What is expected:
When you reach the line in the data below that contains "instant of a", please start repeating lines exactly, and stop after the line that contains "end date format.", repeating nothing else.
Exercise data below:
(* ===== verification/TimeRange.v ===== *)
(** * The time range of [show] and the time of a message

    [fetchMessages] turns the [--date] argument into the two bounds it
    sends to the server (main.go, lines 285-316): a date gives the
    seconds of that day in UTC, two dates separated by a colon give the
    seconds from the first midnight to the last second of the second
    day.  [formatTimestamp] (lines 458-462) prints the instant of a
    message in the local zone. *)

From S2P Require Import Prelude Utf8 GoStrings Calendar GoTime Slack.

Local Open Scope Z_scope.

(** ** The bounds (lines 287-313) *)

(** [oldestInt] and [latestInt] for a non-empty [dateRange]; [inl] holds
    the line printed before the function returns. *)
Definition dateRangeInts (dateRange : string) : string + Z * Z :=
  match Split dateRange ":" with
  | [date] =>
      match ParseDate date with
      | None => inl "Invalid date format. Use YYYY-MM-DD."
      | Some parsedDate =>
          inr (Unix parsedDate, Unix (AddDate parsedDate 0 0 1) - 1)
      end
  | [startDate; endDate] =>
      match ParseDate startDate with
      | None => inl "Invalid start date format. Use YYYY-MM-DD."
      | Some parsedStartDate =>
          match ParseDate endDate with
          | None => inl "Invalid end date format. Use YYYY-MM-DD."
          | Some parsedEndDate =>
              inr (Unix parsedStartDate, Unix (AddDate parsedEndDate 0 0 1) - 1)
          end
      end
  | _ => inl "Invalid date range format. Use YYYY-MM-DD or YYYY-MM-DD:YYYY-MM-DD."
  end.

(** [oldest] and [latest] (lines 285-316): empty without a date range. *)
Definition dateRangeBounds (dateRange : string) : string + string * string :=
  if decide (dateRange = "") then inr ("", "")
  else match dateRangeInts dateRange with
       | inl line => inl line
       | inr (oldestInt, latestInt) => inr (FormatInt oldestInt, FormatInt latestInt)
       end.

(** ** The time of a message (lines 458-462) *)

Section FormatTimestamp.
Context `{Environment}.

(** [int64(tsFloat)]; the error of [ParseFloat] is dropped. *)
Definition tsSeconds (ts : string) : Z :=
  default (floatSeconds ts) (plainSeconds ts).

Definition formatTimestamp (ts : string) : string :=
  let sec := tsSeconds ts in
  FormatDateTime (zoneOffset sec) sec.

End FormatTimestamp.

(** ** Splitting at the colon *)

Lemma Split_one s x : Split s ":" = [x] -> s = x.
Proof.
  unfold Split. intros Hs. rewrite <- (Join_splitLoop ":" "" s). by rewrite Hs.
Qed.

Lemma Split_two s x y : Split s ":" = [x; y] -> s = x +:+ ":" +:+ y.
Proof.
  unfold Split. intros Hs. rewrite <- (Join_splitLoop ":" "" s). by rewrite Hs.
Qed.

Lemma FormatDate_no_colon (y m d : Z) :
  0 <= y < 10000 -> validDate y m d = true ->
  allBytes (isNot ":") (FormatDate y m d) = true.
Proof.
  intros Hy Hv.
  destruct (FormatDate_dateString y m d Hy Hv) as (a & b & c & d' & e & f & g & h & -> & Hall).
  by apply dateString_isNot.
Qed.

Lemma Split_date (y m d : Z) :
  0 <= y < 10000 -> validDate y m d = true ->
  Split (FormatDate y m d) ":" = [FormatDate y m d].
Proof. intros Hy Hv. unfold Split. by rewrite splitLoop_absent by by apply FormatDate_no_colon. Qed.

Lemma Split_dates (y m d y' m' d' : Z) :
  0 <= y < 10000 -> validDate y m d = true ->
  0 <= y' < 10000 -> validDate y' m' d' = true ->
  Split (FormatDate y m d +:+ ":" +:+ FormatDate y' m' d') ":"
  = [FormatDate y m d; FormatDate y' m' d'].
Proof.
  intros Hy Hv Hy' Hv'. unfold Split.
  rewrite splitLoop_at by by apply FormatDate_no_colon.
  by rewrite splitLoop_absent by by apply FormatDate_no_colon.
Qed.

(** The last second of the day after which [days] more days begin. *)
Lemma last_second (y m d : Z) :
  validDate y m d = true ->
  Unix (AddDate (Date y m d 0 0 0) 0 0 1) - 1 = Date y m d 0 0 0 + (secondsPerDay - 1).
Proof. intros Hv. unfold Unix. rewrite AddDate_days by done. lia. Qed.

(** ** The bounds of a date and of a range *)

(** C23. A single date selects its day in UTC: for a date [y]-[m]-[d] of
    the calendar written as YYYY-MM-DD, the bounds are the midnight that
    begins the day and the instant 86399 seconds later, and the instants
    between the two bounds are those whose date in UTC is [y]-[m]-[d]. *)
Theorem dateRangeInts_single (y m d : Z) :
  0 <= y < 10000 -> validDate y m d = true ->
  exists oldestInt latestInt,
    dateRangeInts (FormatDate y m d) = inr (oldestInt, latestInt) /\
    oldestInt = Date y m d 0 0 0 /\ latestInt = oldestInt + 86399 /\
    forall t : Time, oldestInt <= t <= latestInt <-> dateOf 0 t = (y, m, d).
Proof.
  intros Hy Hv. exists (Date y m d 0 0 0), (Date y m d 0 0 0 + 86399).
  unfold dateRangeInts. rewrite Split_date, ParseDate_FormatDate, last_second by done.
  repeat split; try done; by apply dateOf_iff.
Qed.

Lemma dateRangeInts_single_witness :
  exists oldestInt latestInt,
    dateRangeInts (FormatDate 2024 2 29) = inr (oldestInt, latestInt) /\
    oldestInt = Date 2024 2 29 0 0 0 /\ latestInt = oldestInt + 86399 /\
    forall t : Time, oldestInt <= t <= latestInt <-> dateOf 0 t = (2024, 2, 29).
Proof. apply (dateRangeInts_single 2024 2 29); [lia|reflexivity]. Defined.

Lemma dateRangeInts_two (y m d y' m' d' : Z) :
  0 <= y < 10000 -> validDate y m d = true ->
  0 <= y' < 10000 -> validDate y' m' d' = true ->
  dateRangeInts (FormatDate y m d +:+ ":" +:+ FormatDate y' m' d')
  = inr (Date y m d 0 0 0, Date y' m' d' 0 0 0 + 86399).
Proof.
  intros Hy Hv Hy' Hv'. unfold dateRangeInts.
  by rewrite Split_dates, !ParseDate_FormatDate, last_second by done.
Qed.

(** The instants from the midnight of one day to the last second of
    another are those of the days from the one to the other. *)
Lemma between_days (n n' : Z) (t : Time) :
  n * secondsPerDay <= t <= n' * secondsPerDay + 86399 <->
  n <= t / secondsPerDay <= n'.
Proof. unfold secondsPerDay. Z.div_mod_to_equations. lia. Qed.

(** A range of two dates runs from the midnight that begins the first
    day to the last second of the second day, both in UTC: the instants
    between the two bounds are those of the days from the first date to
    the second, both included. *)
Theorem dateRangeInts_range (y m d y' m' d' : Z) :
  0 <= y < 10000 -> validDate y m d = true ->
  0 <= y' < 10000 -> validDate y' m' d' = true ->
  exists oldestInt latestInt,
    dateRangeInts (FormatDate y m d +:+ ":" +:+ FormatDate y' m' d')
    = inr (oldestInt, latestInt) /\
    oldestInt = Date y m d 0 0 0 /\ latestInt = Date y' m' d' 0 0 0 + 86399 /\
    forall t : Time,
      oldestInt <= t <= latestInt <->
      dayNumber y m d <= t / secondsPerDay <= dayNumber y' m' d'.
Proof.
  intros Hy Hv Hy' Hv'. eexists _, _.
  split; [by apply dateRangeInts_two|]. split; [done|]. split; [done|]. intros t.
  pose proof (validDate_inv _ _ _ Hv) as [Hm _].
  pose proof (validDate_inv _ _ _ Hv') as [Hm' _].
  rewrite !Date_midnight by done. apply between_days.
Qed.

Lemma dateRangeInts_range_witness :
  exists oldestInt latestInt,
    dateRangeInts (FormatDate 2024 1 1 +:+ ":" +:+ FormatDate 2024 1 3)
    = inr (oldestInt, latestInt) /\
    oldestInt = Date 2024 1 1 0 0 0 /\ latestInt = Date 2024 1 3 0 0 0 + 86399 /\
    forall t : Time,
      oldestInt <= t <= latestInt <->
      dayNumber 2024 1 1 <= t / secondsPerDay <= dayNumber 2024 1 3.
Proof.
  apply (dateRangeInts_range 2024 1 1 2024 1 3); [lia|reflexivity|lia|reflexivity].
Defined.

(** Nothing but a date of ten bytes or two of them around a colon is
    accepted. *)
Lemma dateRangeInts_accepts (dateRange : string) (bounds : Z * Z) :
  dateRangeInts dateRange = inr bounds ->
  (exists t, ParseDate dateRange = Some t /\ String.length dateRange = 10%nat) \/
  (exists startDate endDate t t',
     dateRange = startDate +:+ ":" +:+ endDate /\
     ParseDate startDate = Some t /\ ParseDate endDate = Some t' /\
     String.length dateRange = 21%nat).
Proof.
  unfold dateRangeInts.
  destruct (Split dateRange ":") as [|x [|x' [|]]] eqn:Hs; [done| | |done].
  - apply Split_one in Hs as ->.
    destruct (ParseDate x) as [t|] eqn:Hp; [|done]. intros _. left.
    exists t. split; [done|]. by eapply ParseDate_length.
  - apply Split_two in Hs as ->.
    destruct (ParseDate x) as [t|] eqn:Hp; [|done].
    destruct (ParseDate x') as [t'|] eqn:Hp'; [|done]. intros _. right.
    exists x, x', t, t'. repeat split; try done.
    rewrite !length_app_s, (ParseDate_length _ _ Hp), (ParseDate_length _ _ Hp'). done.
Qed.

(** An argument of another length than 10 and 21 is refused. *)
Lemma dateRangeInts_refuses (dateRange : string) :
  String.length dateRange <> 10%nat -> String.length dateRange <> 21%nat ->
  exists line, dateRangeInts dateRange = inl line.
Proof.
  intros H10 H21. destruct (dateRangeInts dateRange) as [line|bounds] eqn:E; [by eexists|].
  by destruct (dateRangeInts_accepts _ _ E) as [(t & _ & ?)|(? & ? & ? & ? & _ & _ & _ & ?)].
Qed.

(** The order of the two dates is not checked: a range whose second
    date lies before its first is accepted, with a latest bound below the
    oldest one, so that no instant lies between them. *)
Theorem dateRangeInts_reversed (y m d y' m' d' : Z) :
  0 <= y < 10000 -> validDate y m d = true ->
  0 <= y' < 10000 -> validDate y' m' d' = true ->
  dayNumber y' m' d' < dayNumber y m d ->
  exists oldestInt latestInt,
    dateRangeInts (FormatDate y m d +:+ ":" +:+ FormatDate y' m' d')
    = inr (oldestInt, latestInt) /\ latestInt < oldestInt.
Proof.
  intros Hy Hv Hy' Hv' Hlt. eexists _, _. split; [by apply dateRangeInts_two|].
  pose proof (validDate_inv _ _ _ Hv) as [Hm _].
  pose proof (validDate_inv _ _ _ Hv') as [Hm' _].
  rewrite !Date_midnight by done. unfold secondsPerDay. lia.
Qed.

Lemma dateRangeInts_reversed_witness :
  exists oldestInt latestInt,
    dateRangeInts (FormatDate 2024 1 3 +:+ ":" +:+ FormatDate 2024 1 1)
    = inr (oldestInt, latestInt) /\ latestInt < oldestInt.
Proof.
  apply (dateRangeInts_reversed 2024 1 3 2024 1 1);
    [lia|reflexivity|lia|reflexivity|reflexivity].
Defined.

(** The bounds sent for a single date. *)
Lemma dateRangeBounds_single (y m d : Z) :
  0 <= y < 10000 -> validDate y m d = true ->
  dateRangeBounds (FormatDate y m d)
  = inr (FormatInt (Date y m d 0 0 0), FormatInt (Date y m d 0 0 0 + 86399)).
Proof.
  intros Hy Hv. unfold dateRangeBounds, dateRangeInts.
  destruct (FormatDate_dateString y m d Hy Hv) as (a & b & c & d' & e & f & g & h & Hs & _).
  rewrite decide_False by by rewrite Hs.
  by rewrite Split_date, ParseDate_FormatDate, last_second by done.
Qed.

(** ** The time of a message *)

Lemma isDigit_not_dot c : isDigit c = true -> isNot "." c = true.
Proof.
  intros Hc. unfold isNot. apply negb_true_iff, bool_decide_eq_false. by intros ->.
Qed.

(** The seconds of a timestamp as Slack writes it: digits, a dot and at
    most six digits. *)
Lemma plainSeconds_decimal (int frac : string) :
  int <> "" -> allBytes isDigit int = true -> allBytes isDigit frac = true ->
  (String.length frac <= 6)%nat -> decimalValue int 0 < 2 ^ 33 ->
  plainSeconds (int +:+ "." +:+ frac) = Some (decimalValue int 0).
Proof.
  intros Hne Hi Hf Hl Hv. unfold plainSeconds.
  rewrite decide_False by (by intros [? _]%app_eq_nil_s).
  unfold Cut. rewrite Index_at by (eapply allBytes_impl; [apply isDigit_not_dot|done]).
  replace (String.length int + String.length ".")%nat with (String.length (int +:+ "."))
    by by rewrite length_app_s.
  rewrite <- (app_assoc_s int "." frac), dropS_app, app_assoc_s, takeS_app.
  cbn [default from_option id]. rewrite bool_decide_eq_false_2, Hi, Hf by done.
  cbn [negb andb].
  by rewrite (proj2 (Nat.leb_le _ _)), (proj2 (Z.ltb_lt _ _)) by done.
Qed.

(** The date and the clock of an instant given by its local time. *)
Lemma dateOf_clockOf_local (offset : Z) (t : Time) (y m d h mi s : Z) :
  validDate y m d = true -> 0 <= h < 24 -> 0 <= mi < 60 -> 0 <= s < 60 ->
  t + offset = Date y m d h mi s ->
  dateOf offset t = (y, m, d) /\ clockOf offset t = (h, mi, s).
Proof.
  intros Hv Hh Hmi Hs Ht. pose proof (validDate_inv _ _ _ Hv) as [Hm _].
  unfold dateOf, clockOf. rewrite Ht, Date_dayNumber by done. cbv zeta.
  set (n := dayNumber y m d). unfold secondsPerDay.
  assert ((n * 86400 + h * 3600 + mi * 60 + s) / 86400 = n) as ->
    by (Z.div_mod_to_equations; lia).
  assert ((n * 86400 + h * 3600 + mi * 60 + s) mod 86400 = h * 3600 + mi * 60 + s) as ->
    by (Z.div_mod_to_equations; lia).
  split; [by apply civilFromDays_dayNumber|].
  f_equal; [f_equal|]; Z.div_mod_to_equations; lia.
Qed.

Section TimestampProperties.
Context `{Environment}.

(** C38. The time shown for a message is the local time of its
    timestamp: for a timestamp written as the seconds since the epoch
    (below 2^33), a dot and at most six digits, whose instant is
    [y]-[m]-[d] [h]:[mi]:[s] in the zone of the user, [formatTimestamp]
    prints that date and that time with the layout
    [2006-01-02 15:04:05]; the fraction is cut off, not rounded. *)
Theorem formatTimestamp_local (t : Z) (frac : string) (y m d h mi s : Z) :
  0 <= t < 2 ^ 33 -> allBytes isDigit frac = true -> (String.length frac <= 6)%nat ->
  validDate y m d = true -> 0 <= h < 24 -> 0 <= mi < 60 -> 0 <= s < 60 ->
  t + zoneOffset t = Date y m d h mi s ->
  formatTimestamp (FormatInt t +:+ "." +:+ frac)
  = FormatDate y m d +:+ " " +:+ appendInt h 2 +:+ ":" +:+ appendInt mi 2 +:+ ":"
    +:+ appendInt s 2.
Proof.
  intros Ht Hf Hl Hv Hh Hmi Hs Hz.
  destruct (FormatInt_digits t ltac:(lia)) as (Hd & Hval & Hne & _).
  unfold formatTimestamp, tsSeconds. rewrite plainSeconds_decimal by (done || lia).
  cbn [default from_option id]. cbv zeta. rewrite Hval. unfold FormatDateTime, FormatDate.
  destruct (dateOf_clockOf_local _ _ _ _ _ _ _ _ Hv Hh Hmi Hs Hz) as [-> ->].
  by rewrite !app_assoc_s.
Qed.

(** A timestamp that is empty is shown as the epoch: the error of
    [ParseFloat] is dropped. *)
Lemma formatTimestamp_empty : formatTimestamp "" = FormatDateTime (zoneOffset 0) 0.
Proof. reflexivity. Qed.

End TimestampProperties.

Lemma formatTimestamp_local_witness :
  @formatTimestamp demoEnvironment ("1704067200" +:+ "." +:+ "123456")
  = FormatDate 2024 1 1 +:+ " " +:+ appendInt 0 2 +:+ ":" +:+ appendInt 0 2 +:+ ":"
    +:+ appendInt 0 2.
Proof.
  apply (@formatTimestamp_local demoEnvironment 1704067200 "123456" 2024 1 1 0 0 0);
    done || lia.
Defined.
End of Exercise data.
Exercise solution:
    day.  [formatTimestamp] (lines 458-462) prints the instant of a
    message in the local zone. *)

From S2P Require Import Prelude Utf8 GoStrings Calendar GoTime Slack.

Local Open Scope Z_scope.

(** ** The bounds (lines 287-313) *)

(** [oldestInt] and [latestInt] for a non-empty [dateRange]; [inl] holds
    the line printed before the function returns. *)
Definition dateRangeInts (dateRange : string) : string + Z * Z :=
  match Split dateRange ":" with
  | [date] =>
      match ParseDate date with
      | None => inl "Invalid date format. Use YYYY-MM-DD."
      | Some parsedDate =>
          inr (Unix parsedDate, Unix (AddDate parsedDate 0 0 1) - 1)
      end
  | [startDate; endDate] =>
      match ParseDate startDate with
      | None => inl "Invalid start date format. Use YYYY-MM-DD."
      | Some parsedStartDate =>
          match ParseDate endDate with
          | None => inl "Invalid end date format. Use YYYY-MM-DD."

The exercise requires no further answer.